* [EXERCISE OBJECTIVE]: Lines in the records below that contain the word "featCount" must each be copied.

* [TASK INPUTS]:
/---

Definition count (p : CommitRecord -> bool) (commits : list CommitRecord) : Z :=
  Z.of_nat (length (List.filter p commits)).

Definition fdiv (a b : float) : float := PrimFloat.div a b.
Definition fmul (a b : float) : float := PrimFloat.mul a b.
Definition fadd (a b : float) : float := PrimFloat.add a b.
Definition num (z : Z) : float := JS.float_of_Z z.

Definition analyzeCommits (commits : list CommitRecord) : option CommitAnalysis :=
  match commits, last commits with
  | first :: _, Some last_commit =>
      let authors := uniq (List.map (fun c => name (author c)) commits) in
      let totalCommits := Z.of_nat (length commits) in
      (* Time distribution *)
      let hourCounts :=
        fold_left (fun cells c => bump (hour c) cells) commits (replicate 24 (Some 0)) in
      let peakHour := indexOf (max_cells hourCounts) hourCounts in
      (* Message analysis *)
      let avgMsgLen :=
        fdiv (num (fold_left (fun s c => s + Str.strlen (subject c)) commits 0))
             (num totalCommits) in
      let fixCount := count (fun c => Str.test_i fix_like (subject c)) commits in
      let featCount := count (fun c => Str.test_i feat_like (subject c)) commits in
      let refactorCount := count (fun c => Str.test_i refactor_like (subject c)) commits in
      (* Commit frequency (commits per day) *)
      let oldest := timestamp last_commit in
      let newest := timestamp first in
      let daySpan :=
        JS.Math_max (num 1) (fdiv (num (newest - oldest)) (num (1000 * 60 * 60 * 24))) in
      let commitsPerDay := fdiv (num totalCommits) daySpan in
      (* Hash-based seed *)
      let hashSeed :=
        fold_left (fun acc c => JS.xor acc (nan_to_zero (parseInt16 (Str.slice0 8 (sha c)))))
                  (take 5 commits) 0 in
      Some {|
        totalCommits := totalCommits;
        authors := authors;
        authorCount := Z.of_nat (length authors);
        peakHour := peakHour;
        avgMsgLen := avgMsgLen;
        fixRatio := fdiv (num fixCount) (num totalCommits);
        featRatio := fdiv (num featCount) (num totalCommits);
        refactorRatio := fdiv (num refactorCount) (num totalCommits);
        commitsPerDay := commitsPerDay;
        daySpan := daySpan;
        hashSeed := hashSeed;
        music := {|
          bpm := JS.Math_round (fadd (num 60) (JS.Math_min (num 80) (fmul commitsPerDay (num 8))));
          voices := Z.min 4 (Z.max 1 (Z.of_nat (length authors)));
          mode := if (6 <=? peakHour) && (peakHour <=? 18) then "major" else "minor";
          complexity :=
            JS.Math_min (num 1)
              (fmul (fdiv (num (fixCount + refactorCount)) (num (Z.max 1 totalCommits))) (num 3));
          energy := JS.Math_min (num 1) (fdiv commitsPerDay (num 10));
        |};
      |}
  | _, _ => None   (* [if (!commits.length) return null] *)
  end.

(** The [hashSeed] of [analyzeCommits], on its own: the fold of [^] over the
    first five commits. *)
Definition seed_of (cs : list CommitRecord) : Z :=
  fold_left (fun acc c => JS.xor acc (nan_to_zero (parseInt16 (Str.slice0 8 (sha c)))))
            (take 5 cs) 0.

End Github.

(** ** music-engine.js: the seeded generator and the root pitch class *)

Module Music.

Definition ROOTS : list string :=
  ["C"; "C#"; "D"; "D#"; "E"; "F"; "F#"; "G"; "G#"; "A"; "A#"; "B"].

(** [arr[i]] for an integral number [i]: [undefined] ([None]) outside the
    array, in particular at a negative index. *)
Definition at_index {A} (arr : list A) (i : Z) : option A :=
  if i <? 0 then None else arr !! Z.to_nat i.

Record SeededRNG : Type := mkRNG { seed : Z }.

(** [constructor(seed) { this.seed = seed >>> 0; }] *)
Definition new_SeededRNG (s : Z) : SeededRNG := {| seed := JS.to_uint32 s |}.

(** [next()]: the new generator and the value returned.  The product and
    the sum stay below 2^53 (lemma [next_is_exact]), so the binary64
    arithmetic of the source computes them without rounding. *)
Definition next_seed (s : Z) : Z := JS.to_uint32 (s * 1664525 + 1013904223).

Definition next (r : SeededRNG) : SeededRNG * float :=
  let s' := next_seed (seed r) in
  ({| seed := s' |}, PrimFloat.div (JS.float_of_Z s') (JS.float_of_Z 4294967295)).

(** [nextInt(min, max)] and [pick(arr)] *)
Definition nextInt (lo hi : Z) (r : SeededRNG) : SeededRNG * option Z :=
  let '(r', x) := next r in
  (r', (fun n => n + lo) <$> JS.Math_floor (PrimFloat.mul x (JS.float_of_Z (hi - lo + 1)))).

Definition pick {A} (arr : list A) (r : SeededRNG) : SeededRNG * option A :=
  let '(r', i) := nextInt 0 (Z.of_nat (length arr) - 1) r in
  (r', i ≫= at_index arr).

(** The value returned by the [n]-th call of [next()]. *)
Fixpoint nth_next (n : nat) (r : SeededRNG) : float :=
  match n with
  | O => snd (next r)
  | S n' => nth_next n' (fst (next r))
  end.

(** The key chosen by [init(style, analysis)]:
    [rootIdx = analysis.hashSeed % 12; root = ROOTS[rootIdx]]. *)
Definition rootIdx (a : Github.CommitAnalysis) : Z := JS.rem (Github.hashSeed a) 12.
Definition root (a : Github.CommitAnalysis) : option string := at_index ROOTS (rootIdx a).

End Music.

(** ** The data the story engine holds *)

Module Model.

(** The style tag; [other] is any tag that has no entry in the style tables
    of the sources, which then fall back to the [dnd] entry. *)
Inductive Style : Type := dnd | scifi | horror | other.

Record Repo : Type := mkRepo { owner : string; repo_name : string }.

Record Choice : Type := mkChoice { label : string; text : string }.

(** [isEpilogue] is present (and true) on the epilogue scene only. *)
Record Scene : Type := mkScene {
  narrative : string;
  choices : list Choice;
  isEpilogue : bool;
}.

\---

* [THE COMPLETED TASK]:
      let featCount := count (fun c => Str.test_i feat_like (subject c)) commits in
        featRatio := fdiv (num featCount) (num totalCommits);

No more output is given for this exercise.